While we were busy sharpening our
weapons of destruction, God sent his son into the world, born of a virgin,
helpless and dependent, so that we might see what real power looks like. It
threatens the regimes and the tyrants because it disarms them. It sometimes
scares us because it disarms us. It reveals who we truly are. It reveals our
tendencies to want to garner power from whatever source we might. It reveals
that we are not in control. It reveals that we are not God.

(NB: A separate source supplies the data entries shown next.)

(* ===== verification/Connection.v ===== *)
(** * Connection: a TCP connection of the User server

    Models [rsp-libs/include/rsplib/server/tcp_connection.hpp].  The state has
    the members of [tcp_connection], the handlers posted to its strand and the
    senders in the middle of a call of [send].  Handlers of the strand run one
    at a time, so a handler is one step; [send] runs on any thread, so a call
    of it is a [sender] that takes one step per atomic operation.  What asio
    and the scheduler decide (error codes, the order of completions, whether
    [dispatch] runs at once, spurious failures of the weak compare-exchange)
    is data of the [event]s, so an execution is a list of events. *)

From S2P Require Import Prelude Wire Interpreter.
From coqutil Require Import Datatypes.RecordSetters.
Import TriangleBracketNotations.
#[local] Arguments constant {_} _ _ /.
Import interpreter.

(** The [boost::system::error_code]s the handlers distinguish. *)
Inductive error_code := no_error | eof | operation_aborted | broken_pipe | other_error.

Record pending_write := PendingWrite {
  buffer : raw_buffer;
  reserved_bytes : Z;
}.

(** Handlers posted to the strand. *)
Inductive task :=
  | TStart
  | TStop (force : bool)
  | TSend (buf : raw_buffer) (size : Z).

#[export] Instance byte_eq_decision : EqDecision Init.Byte.byte := Byte.byte_eq_dec.
#[export] Instance task_eq_dec : EqDecision task.
Proof. solve_decision. Defined.

(** Program points of [send] and of the [reserve_send_bytes] it inlines. *)
Inductive sender :=
  | SCheck (msg : raw_buffer)               (** before [send_overflowed_.load()] *)
  | SLoad (msg : raw_buffer)                (** before [pending_send_bytes_.load()] *)
  | SLoop (msg : raw_buffer) (pending : Z)  (** at the loop test, local [pending] *)
  | SReserved (msg : raw_buffer)            (** exchanged, before the second load *)
  | SRollback (msg : raw_buffer)            (** before [fetch_sub] *)
  | SFail (msg : raw_buffer)                (** refused, before [exchange(true)] *)
  | SStop (msg : raw_buffer)                (** before [stop(true)] *)
  | SPost (msg : raw_buffer)                (** before [strand_.post] *)
  | SDone.

(** Calls on the socket, on the close handler and posts, as they happen. *)
Inductive effect :=
  | AsyncWrite (buf : raw_buffer)
  | ShutdownSend
  | CloseSocket
  | OnClosed
  | Posted (buf : raw_buffer)
  | Crash.

Section connection.
Context {D : Type} `{message_dispatcher_interface D}.

Record tcp_connection := TcpConnection {
  strand_ : list task;
  socket_open : bool;
  reads : nat;                      (** outstanding [async_read_some] *)
  writing : option raw_buffer;      (** outstanding [async_write] *)
  interpreter_ : conn_interpreter;
  dispatcher_ : D;
  write_queue_ : list pending_write;
  on_closed_ : bool;                (** the close handler is still set *)
  max_pending_send_bytes_ : Z;
  pending_send_bytes_ : Z;
  send_overflowed_ : bool;
  graceful_close_requested_ : bool;
  sent_shutdown_ : bool;
  closed_ : bool;
  senders : list sender;
}.

Definition kBufBytes : Z := 128.
Definition kMaxPendingSendBytes : Z := 1024 * 1024.

(** The constructor, with a close handler, on an accepted socket. *)
Definition make_connection (d : D) (max : Z) : tcp_connection :=
  TcpConnection [] true 0 None interpreter.create d [] true max 0
    false false false false [].

(** [attach_link]; the connection's own [link_] is never read. *)
Definition conn_attach_link (l : link_ptr) (s : tcp_connection) : tcp_connection :=
  s <| interpreter_ := attach_link l (interpreter_ s) |>.

(** [detach_link] resets the connection's own [link_] only. *)
Definition conn_detach_link (s : tcp_connection) : tcp_connection := s.

(** [create], and the constructor of the session, which attaches itself. *)
Definition create (d : D) (l : link_ptr) (max : Z) : tcp_connection :=
  conn_attach_link l (make_connection d max).

(** ** Atomic helpers *)

Definition release_send_bytes (size : Z) (s : tcp_connection) : tcp_connection :=
  s <| pending_send_bytes_ := uint 64 (pending_send_bytes_ s - size) |>.

Definition post (t : task) (s : tcp_connection) : tcp_connection :=
  s <| strand_ := strand_ s ++ [t] |>.

Definition msg_size (msg : raw_buffer) : Z := Z.of_nat (length msg).

(** ** Handlers of the strand *)

Definition write_next (s : tcp_connection) : list effect * tcp_connection :=
  match write_queue_ s with
  | [] => ([Crash], s)   (** [front()] of an empty queue *)
  | w :: _ => ([AsyncWrite (buffer w)], s <| writing := Some (buffer w) |>)
  end.

Definition finish_close (s : tcp_connection) : list effect * tcp_connection :=
  if closed_ s then ([], s)
  else
    let close := if socket_open s then [CloseSocket] else [] in
    let s1 := s <| closed_ := true |> <| socket_open := false |> in
    let s2 := foldl (fun s w => release_send_bytes (reserved_bytes w) s) s1
                (write_queue_ s1) in
    let s3 := s2 <| write_queue_ := [] |> <| on_closed_ := false |> in
    (close ++ (if on_closed_ s then [OnClosed] else []), s3).

(** [shutdown_failed] is whether [socket_.shutdown] reported an error. *)
Definition shutdown_send_impl (shutdown_failed : bool) (s : tcp_connection)
    : list effect * tcp_connection :=
  let s := s <| sent_shutdown_ := true |> in
  if shutdown_failed then
    let '(es, s) := finish_close s in (ShutdownSend :: es, s)
  else ([ShutdownSend], s).

Definition active_stop_impl (force shutdown_failed : bool) (s : tcp_connection)
    : list effect * tcp_connection :=
  if closed_ s || (negb force && graceful_close_requested_ s) then ([], s)
  else if negb (socket_open s) || force then finish_close s
  else
    let s := s <| graceful_close_requested_ := true |> in
    match write_queue_ s with
    | _ :: _ => ([], s)
    | [] => shutdown_send_impl shutdown_failed s
    end.

Definition send_impl (buf : raw_buffer) (reserved : Z) (s : tcp_connection)
    : list effect * tcp_connection :=
  if closed_ s || graceful_close_requested_ s || send_overflowed_ s
     || negb (socket_open s) then ([], release_send_bytes reserved s)
  else
    let write_in_progress := bool_decide (write_queue_ s <> []) in
    let s := s <| write_queue_ := write_queue_ s ++ [PendingWrite buf reserved] |> in
    if write_in_progress then ([], s) else write_next s.

Definition start_impl (s : tcp_connection) : tcp_connection :=
  if socket_open s then s <| reads := S (reads s) |> else s.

Instead of claiming our allegiance
with brute force as one of the Caesars, God comes as an infant. Instead of
taking life as Herod, God gives life. Christ – the anointed one – comes as an
unlikely king to an unlikely people. He reveals who God is in the face of who
humans are. God destroys human destruction by walking into its path, by
revealing that God loves us too much to leave us to self-destruction and too
much to let the world keep working as it does. The heavenly messenger has
already proclaimed victory: unto you a Savior has been born. And this one will save
you. This one is the light that shines in the darkness, and the power of
darkness has not, cannot, and will not overcome it.